The texts today from the Roman CatholicLectionary have a quality of beginning about them. The liturgical cycle of the Church has moved into the green days of which today is marked by the ordinal number two as the Second Sunday in Ordinary (numbered) time. We may misunderstand this numbering system and be psychologically biased to think that the journey with Jesus in our Christian communities might become routine and ordinary. The new beginnings in the Scripture today should call us to be alert for the surprises which are presented to us daily in our spiritual development.
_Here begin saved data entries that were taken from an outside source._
(** * Verification of the golang-client-server load generator

    The repository holds two clients that issue batches of concurrent HTTP
    GET requests in an endless loop, and a mock responder:

    - [src/node-request/request.js]  the Node client        (module [NodeRequest])
    - [src/unnamed/part_000]         a second Node client   (module [Part000])
    - [src/request/request.go]       the Go client          (module [GoRequest])
    - [src/request/request.go], end  package metrics        (module [Metrics])
    - [src/response/response.go]     the mock responder     (module [MockServer])

    The clients are embedded shallowly.  Code that runs without suspension is
    a function in a state monad over the process' observable world (console,
    clock, random source, requests handed to the transport); every [await]
    and every goroutine switch is a cut, and the pieces are put together by a
    labelled transition system in which the environment decides when and how
    each pending request ends.  The responder is embedded in the same way:
    a handler is the tree of the calls it makes on its [http.ResponseWriter],
    and the goroutines of the requests are interleaved by a transition
    system. *)

From stdpp Require Import base option list strings gmap pretty.
From Stdlib Require Import ZArith Lia.

Open Scope Z_scope.

(** ** The JavaScript platform, as far as the clients use it *)

Module Error.
(** A thrown value: the clients read [error.name] and [error.message]. *)
Record t := mk { name : string; message : string }.
End Error.

Definition TypeError (msg : string) : Error.t := Error.mk "TypeError" msg.
Definition RangeError (msg : string) : Error.t := Error.mk "RangeError" msg.
Definition DOMException (msg name : string) : Error.t := Error.mk name msg.

(** How a piece of code ends: with a value, with a thrown error, or because
    [process.exit(code)] ended the process. *)
Inductive Completion (A : Type) : Type :=
  | Return (a : A)
  | Throw (e : Error.t)
  | Exit (code : Z).
Arguments Return {A} a.
Arguments Throw {A} e.
Arguments Exit {A} code.

Module AbortSignal.
(** A signal made by [AbortSignal.timeout(delay)]: it fires [delay]
    milliseconds after its creation, and whatever it aborts then fails
    with [reason]. *)
Record t := mk { delay : Z; reason : Error.t }.

(** [AbortSignal.timeout(ms)] (DOM standard, "abortsignal-timeout"): the
    delay is an unsigned integer, a negative one is refused; the signal
    aborts with a DOMException named "TimeoutError".  Numbers are
    unbounded here, the platform's upper limit on delays is left out. *)
Definition timeout (ms : Z) : Completion t :=
  if bool_decide (0 ≤ ms)
  then Return (mk ms (DOMException "The operation was aborted due to timeout" "TimeoutError"))
  else Throw (RangeError "The value of delay is out of range.").
End AbortSignal.

(** The static methods of the two global classes (DOM standard, interfaces
    AbortController and AbortSignal).  [AbortController] has none. *)
Definition statics (cls : string) : list string :=
  if decide (cls = "AbortSignal") then ["abort"; "timeout"; "any"]
  else if decide (cls = "AbortController") then []
  else [].

(** [cls.timeout(ms)]: calling a property that is undefined throws a
    TypeError. *)
Definition call_timeout (cls : string) (ms : Z) : Completion AbortSignal.t :=
  if bool_decide ("timeout" ∈ statics cls)
  then AbortSignal.timeout ms
  else Throw (TypeError (cls +:+ ".timeout is not a function")).

Module Response.
Record t := mk { status : Z }.
(** [response.ok] (Fetch standard): the status is in the range 200 to 299. *)
Definition ok (r : t) : bool := bool_decide (200 ≤ status r ≤ 299).
End Response.

(** A value stored in an object literal of the clients. *)
Inductive JsVal :=
  | VStr (s : string)
  | VBool (b : bool)
  | VSignal (s : AbortSignal.t)
  | VAgent (keepAlive : bool)               (* new http.Agent({ keepAlive }) *)
  | VHeaders (h : list (string * string)).

Module Request.
(** [new Request(url)]: method GET, no headers. *)
Record t := mk { url : string }.
End Request.

(** What [fetch] hands to the transport. *)
Record WireRequest := mkWire {
  w_url : string;
  w_method : string;
  w_headers : list (string * string);
  w_signal : option AbortSignal.t;
  w_keepalive : bool
}.

(** [fetch(req, init)] reads the members of the RequestInit dictionary
    (Fetch standard); of those the clients set [method], [headers],
    [signal] and [keepalive].  A member of [init] that the dictionary does
    not have is never read. *)
Definition fetch_request (req : Request.t) (init : gmap string JsVal) : WireRequest :=
  {| w_url := Request.url req;
     w_method := match init !! "method" with Some (VStr m) => m | _ => "GET" end;
     w_headers := match init !! "headers" with Some (VHeaders h) => h | _ => [] end;
     w_signal := match init !! "signal" with Some (VSignal s) => Some s | _ => None end;
     w_keepalive := match init !! "keepalive" with Some (VBool b) => b | _ => false end |}.

(** How the two awaited operations of one request end.  The body is read
    only after [fetch] has resolved. *)
Inductive TextResult :=
  | TextResolves (body : string)
  | TextRejects (e : Error.t)
  | TextAborted.                              (* the signal fired during the read *)

Inductive FetchResult :=
  | FetchRejects (e : Error.t)                (* DNS failure, refused, reset, ... *)
  | FetchAborted                              (* the signal fired before the response *)
  | FetchResolves (response : Response.t) (text : TextResult).

(** ** The world of a Node process and the monad of its synchronous code *)

Record World := mkWorld {
  now : Z;                        (* monotonic clock, nanoseconds *)
  console : list string;          (* lines of console.log and console.error, oldest first *)
  drawn : nat;                    (* UUIDs drawn from the random source *)
  wire : list WireRequest         (* requests handed to the transport, oldest first *)
}.

Definition M (A : Type) : Type := World → Completion A * World.

Definition ret {A} (a : A) : M A := λ w, (Return a, w).
Definition throw {A} (e : Error.t) : M A := λ w, (Throw e, w).
Definition process_exit {A} (code : Z) : M A := λ w, (Exit code, w).
Definition lift {A} (c : Completion A) : M A := λ w, (c, w).

Definition bind {A B} (m : M A) (k : A → M B) : M B :=
  λ w, match m w with
       | (Return a, w') => k a w'
       | (Throw e, w') => (Throw e, w')
       | (Exit c, w') => (Exit c, w')
       end.

Notation "'let*' x ':=' m 'in' k" := (bind m (λ x, k))
  (at level 10, x pattern, m at level 100, k at level 200).

Definition lift_sum {A} (r : Error.t + A) : M A :=
  match r with inl e => throw e | inr a => ret a end.

(** [try { body } catch (error) { handler }] *)
Definition try_catch {A} (body : M A) (handler : Error.t → M A) : M A :=
  λ w, match body w with
       | (Throw e, w') => handler e w'
       | r => r
       end.

Definition hrtime_bigint : M Z := λ w, (Return (now w), w).

Definition console_log (line : string) : M unit :=
  λ w, (Return (), mkWorld (now w) (console w ++ [line]) (drawn w) (wire w)).

Definition send (r : WireRequest) : M unit :=
  λ w, (Return (), mkWorld (now w) (console w) (drawn w) (wire w ++ [r])).

(** The environment lets time pass while the process is suspended. *)
Definition advance (dt : Z) (w : World) : World :=
  mkWorld (now w + Z.max 0 dt) (console w) (drawn w) (wire w).

Definition show_bool (b : bool) : string := if b then "true" else "false".

(** [for (const x of xs) { acc = body(acc, x) }] *)
Fixpoint for_each {A B} (body : B → A → M B) (xs : list A) (acc : B) : M B :=
  match xs with
  | [] => ret acc
  | x :: xs' => let* acc' := body acc x in for_each body xs' acc'
  end.

(** A JavaScript number that is an integer, or NaN. *)
Inductive Number := NaN | Num (z : Z).

Definition isNaN (n : Number) : bool :=
  match n with NaN => true | Num _ => false end.

(** [n < k]: every comparison with NaN is false. *)
Definition Number_lt (n : Number) (k : Z) : bool :=
  match n with NaN => false | Num z => bool_decide (z < k) end.

Definition Number_value (n : Number) : Z :=
  match n with NaN => 0 | Num z => z end.

(** What one request of a batch turned into, as the batch and the loop
    driver see it.  [k] is the number of the batch. *)
Inductive Event (R : Type) : Type :=
  | EvStart (k : Z)                    (* batch k begins *)
  | EvLaunch (k : Z) (id : Z)          (* request id of batch k is launched *)
  | EvSettle (k : Z) (id : Z) (r : R)  (* request id of batch k ended with r *)
  | EvJoin (k : Z).                    (* the wait for all of batch k is over *)
Arguments EvStart {R} k.
Arguments EvLaunch {R} k id.
Arguments EvSettle {R} k id r.
Arguments EvJoin {R} k.

(** ** Data of the Node clients *)

Module Config.
Record t := mk { url : string; concurrency : Z; timeout : Z; keepAlive : bool }.
End Config.

Module Values.
(** The [values] that [parseArgs] returns for the declared options. *)
Record t := mk {
  url : option string;          (* no default: may be undefined *)
  concurrency : string;
  timeout : string;
  keepalive : bool
}.
End Values.

Module Outcome.
Inductive Status := success | failed.
(** The object a request resolves to: [{ status, id, httpStatus, duration }]
    or [{ status, id, reason, duration }]. *)
Record t := mk {
  status : Status;
  id : Z;
  httpStatus : option Z;
  reason : option string;
  duration : Z
}.
End Outcome.

(** A request suspended at [await fetch(...)]. *)
Record Pending := mkPending { p_id : Z; p_startTime : Z; p_signal : AbortSignal.t }.

(** The state of the promise an async call returned. *)
Inductive Promise :=
  | PPending (p : Pending)
  | PFulfilled (o : Outcome.t)
  | PRejected (e : Error.t).

(** An element of the array [Promise.allSettled] resolves to. *)
Inductive SettledResult :=
  | fulfilled (value : Outcome.t)
  | rejected (reason : Error.t).

Definition settled_of (p : Promise) : option SettledResult :=
  match p with
  | PPending _ => None
  | PFulfilled o => Some (fulfilled o)
  | PRejected e => Some (rejected e)
  end.

(** Where the synchronous part of [singleRequest] stopped. *)
Inductive Launched :=
  | Awaiting (p : Pending)
  | Settled (o : Outcome.t).

(** Calling an async function: what it throws before its first [await]
    rejects the promise it returns, nothing reaches the caller. *)
Definition call_async (m : M Launched) : M Promise :=
  λ w, match m w with
       | (Return (Awaiting p), w') => (Return (PPending p), w')
       | (Return (Settled o), w') => (Return (PFulfilled o), w')
       | (Throw e, w') => (Return (PRejected e), w')
       | (Exit c, w') => (Exit c, w')
       end.

(** The promise after the suspended function ran to its end. *)
Definition promise_of (c : Completion Outcome.t) : option Promise :=
  match c with
  | Return o => Some (PFulfilled o)
  | Throw e => Some (PRejected e)
  | Exit _ => None
  end.

Definition await_fetch (signal : AbortSignal.t) (net : FetchResult) : M Response.t :=
  match net with
  | FetchRejects e => throw e
  | FetchAborted => throw (AbortSignal.reason signal)
  | FetchResolves response _ => ret response
  end.

Definition await_text (signal : AbortSignal.t) (net : FetchResult) : M string :=
  match net with
  | FetchResolves _ (TextResolves body) => ret body
  | FetchResolves _ (TextRejects e) => throw e
  | FetchResolves _ TextAborted => throw (AbortSignal.reason signal)
  | FetchRejects e => throw e
  | FetchAborted => throw (AbortSignal.reason signal)
  end.

(** ** Executions of a labelled transition system *)

Section Exec.
Context {St E : Type} (step : St → list E → St → Prop).

(** [exec s0 tr0 tr s]: the system that is in [s0] when [tr0] has been
    emitted gets to [s], and [tr] is all that has been emitted then. *)
Inductive exec (s0 : St) (tr0 : list E) : list E → St → Prop :=
  | exec_nil : exec s0 tr0 tr0 s0
  | exec_step tr s1 ev s2 : exec s0 tr0 tr s1 → step s1 ev s2 → exec s0 tr0 (tr ++ ev) s2.
End Exec.

(** ** The function [main] of the two Node clients

    [main] has the same text in src/node-request/request.js and in
    src/unnamed/part_000; it is given here once, over the [singleRequest] of
    the file. *)

Module NodeLoop.
Section Main.
Variable singleRequest_begin : Z → string → Config.t → M Launched.
Variable singleRequest_resume : Pending → FetchResult → M Outcome.t.
Variable config : Config.t.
FriarJude Winkler associates the proclamation in the Book of the prophet Isaiah of a suffering servant in whom the light of God will be brought to all the nations with the transformation of spiritual awareness among the people to universalism or the understanding that the One God is God for all nations. This beginning, from centuries BCE, may not be fully realized in the hearts of all today. The Letter of Paul (and Sosthenes ?) to the people of Corinth begins correspondence with the community who, according to Friar Jude, are having difficulty with the role of the Holy Spirit in the beliefs of the new converts, particularly those of Greek culture. The sense of the Spirit of God which is placed with us in the womb as suggested by the words of Isaiah or which gives voice to the music and song of God as in the psalm today confronts the Greek attitude that things of the spirit are superior to things of the flesh. The Gospel from the first chapter of John continues the revelation of the nature of God which in the first verses of the chapter takes us to Creation and the sense in Genesis of the Spirit which hovered over the waters launching the Love Project of God. John reveals this Love being expressed as the Word becoming flesh. This chapter contains many situations of the positioning of Jesus in relation to God as Son, to John the Baptist as the One upon whom the Father is related through the Love, symbolized by the dove, between Father and Son, the Spirit. The beginning of the mystery of the servant of God (wordplay as Aramaic for lamb), with the Spirit known in Isaiah, to live as Word incarnate and to bring the light of the nations to those who have understood as Greek and Jew is the beginning of transcendent experience. This is a beginning to consider Trinity a mystery gathered together by the Church into the Creed after hundreds of years of guidance by the Spirit.